Start of Information given
Lemma new_row_ndx_spec b idx :
  ok b -> StronglySorted from_le (moves b) -> 0 <= idx ->
  exists r, Kvo.new_row_ndx b idx = Some r /\
    match r with
    | inr j => 0 <= j /\ tracks b j = Some idx
    | inl _ => forall j, 0 <= j -> tracks b j <> Some idx
    end.
Proof.
  intros Hok Hs Hi. unfold Kvo.new_row_ndx.
  pose proof (ix_valid_sep _ (ok_deletions _ Hok)) as Hd. pose proof (ix_valid_sep _ (ok_insertions _ Hok)) as Hins.
  pose proof (fun j => moved_to_elem b idx j Hs (ok_sources_nodup _ Hok)) as Hmv.
  destruct (Kvo.moved_to b idx) as [j|] eqn:E.
  - exists (inr j). split; [done|]. clear E. assert (E : mkMove idx j ∈ moves b) by by apply Hmv.
    destruct (ok_move_in _ _ Hok E) as [_ Hj].
    split; [apply (ix_has_nonneg _ _ (ok_insertions _ Hok) Hj)|]. unfold tracks.
    destruct (move_source (moves b) j) as [f|] eqn:Ef.
    + apply move_source_elem in Ef as (m & Hm & <- & Em); [|apply Hok].
      by rewrite (same_to _ _ _ (ok_moves_nodup _ Hok) Hm E Em).
    + apply move_source_none in Ef. destruct Ef. by apply (list_elem_of_fmap_2 to _ (mkMove idx j)).
  - assert (Hno : forall j, move_source (moves b) j <> Some idx).
    { intros j (m & Hm & Ef & Em)%move_source_elem; [|apply Hok].
      enough (None = Some j) by done. apply Hmv. destruct m. simpl in *. by subst. }
    rewrite ix_contains_has by apply Hok. cbn [mbind option_bind]. case_bool_decide as Hdel.
    + exists (inl tt). split; [done|]. intros j Hj. unfold tracks.
      destruct (move_source (moves b) j) as [f|] eqn:Ef; [intros [= ->]; by apply (Hno j)|].
      unfold origin. case_decide; [done|]. intros [= Eq]. rewrite <- Eq in Hdel.
      by apply ix_free_not_has in Hdel; [|apply Hok].
    + rewrite ix_unshift_below by (apply Hok || done). cbn [mbind option_bind]. rewrite ix_shift_free.
      set (j := ix_free (insertions b) (idx - ix_below (deletions b) idx)).
      exists (inr j). split; [done|].
      assert (Hj0 : 0 <= j) by (apply free_nonneg; [done|]; by apply (rank_nonneg _ idx Hd)).
      split; [done|]. unfold tracks. destruct (move_source (moves b) j) as [f|] eqn:Ef.
      * exfalso. apply move_source_elem in Ef as (m & Ef & _ & Em); [|apply Hok].
        destruct (ok_move_in _ _ Hok Ef) as [_ Hj].
        rewrite Em in Hj. by apply ix_free_not_has in Hj; [|apply Hok].
      * unfold origin. rewrite decide_False by (apply ix_free_not_has, Hok). f_equal.
        unfold j, ix_free. rewrite rank_free by done. by apply free_rank.
Qed.
End rows.
Lemma table_modify rows b ndx col :
  table_ok rows b -> (ndx < length rows)%nat -> 0 <= col ->
  exists b', modify b (Z.of_nat ndx) col = Some b' /\ table_ok (alter touch ndx rows) b'.
Proof.
  intros Hb Hn Hc. destruct (modify_spec b (Z.of_nat ndx) col (to_ok _ _ Hb)) as (b' & E & Hb' & Hs & Hm); [lia|done|].
  exists b'. split; [done|]. eapply table_remark; [done..|apply length_alter| |].
  - intros j [->|Hj]%Hm; [lia|]. apply (to_bound _ _ Hb). by right.
  - intros i r'. destruct (decide (i = ndx)) as [->|Hne].
    + rewrite list_lookup_alter, decide_True by done. intros (r & Er & ->)%fmap_Some. exists r. simpl. rewrite Hm. tauto.
    + rewrite list_lookup_alter_ne by congruence. intros Er. exists r'. destruct (to_rows _ _ Hb _ _ Er) as [_ Hmr].
      split; [done|]. split; [done|]. rewrite Hmr, Hm. split; [by right|intros [?|?]; [lia|done]].
Qed.

(** *** Rows that move *)
Lemma displaced_add (del del' ins ins' : Z -> Prop) n D i :
  displaced del ins n D -> 0 <= i < n ->
  (forall k, ins' k <-> k = i \/ ins k) -> (forall k, del' k <-> del k \/ (k = i /\ ~ ins i)) ->
  (ins i \/ ~ ins i) -> displaced del' ins' n D.
Proof.
  intros [Hk HD] Hi Hins Hdel Hem. split.
  - intros k. rewrite Hdel, Hins, Hk. specialize (HD i Hi). split.
    + intros [?|[-> Hn]]; [tauto|]. specialize (HD Hn). split; [lia|tauto].
    + intros (? & [[->|?]|?]); [|tauto..]. destruct Hem; [left|right]; tauto.
  - intros j Hj Hn. apply HD; [done|]. intros ?. apply Hn, Hins. by right.
Qed.
(** The handlers that call the builder and then adjust the rows of the lists *)
Lemma call_then_map p f h o o' g :
  m_is_top_level_table o = true ->
  (forall l, g l = Some (if (table_ndx l =? m_current_table o)%nat then with_row h l else l)) ->
  (o ← if_active p f o; Some (map_rows h o)) = Some o' ->
  lists (m_info o') = omap g (lists (m_info o)) /\ m_current_table o' = m_current_table o.
Proof.
  intros Ht Hg. destruct (if_active p f o) as [o1|] eqn:E; [|done]. intros [= <-].
  apply if_active_selection in E as (Ec & El & Els). rewrite (map_rows_lists h o1 g); [|congruence|by rewrite Ec].
  rewrite Els. split; [done|]. unfold map_rows. by destruct (m_is_top_level_table o1).
Qed.

Lemma keeps_lists tbl i o o' :
  (forall l, list_after tbl i l = Some l) -> same_selection o o' ->
  lists (m_info o') = omap (list_after tbl i) (lists (m_info o)) /\ m_current_table o' = m_current_table o.
Proof.
  intros Hl (Ec & _ & ->). split; [|done]. rewrite (omap_map id) by done. by rewrite list_fmap_id.
Qed.

Lemma kept tbl i l :
  match i with
  | insert_empty_rows _ _ _ _ | add_row_with_key _ _ | erase_rows _ _ _ true | swap_rows _ _ | merge_rows _ _
  | clear_table => False
  | _ => True
  end -> list_after tbl i l = Some l.
Proof. intros Hi. unfold list_after. destruct (negb _); [done|]. destruct i as [| | | | | | | | |? ? ? []| | | | | | | | | | | | | | | | | | | | | | | | | ]; done. Qed.

Lemma handled_some {A} (r : option A) a : handled r = Handled a -> r = Some a.
Proof. destruct r; [|done]. by intros [= ->]. Qed.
End of Information given
* Exercise instructions: Please give an exact copy of the lines above, beginning with the line containing "intros Hok Hs Hi. unfold Kvo.new_row_ndx." and running through the line containing "destruct (ok_move_in _ _ Hok E)", and of no other lines.

* Exercise response:
  intros Hok Hs Hi. unfold Kvo.new_row_ndx.
  pose proof (ix_valid_sep _ (ok_deletions _ Hok)) as Hd. pose proof (ix_valid_sep _ (ok_insertions _ Hok)) as Hins.
  pose proof (fun j => moved_to_elem b idx j Hs (ok_sources_nodup _ Hok)) as Hmv.
  destruct (Kvo.moved_to b idx) as [j|] eqn:E.
  - exists (inr j). split; [done|]. clear E. assert (E : mkMove idx j ∈ moves b) by by apply Hmv.
    destruct (ok_move_in _ _ Hok E) as [_ Hj].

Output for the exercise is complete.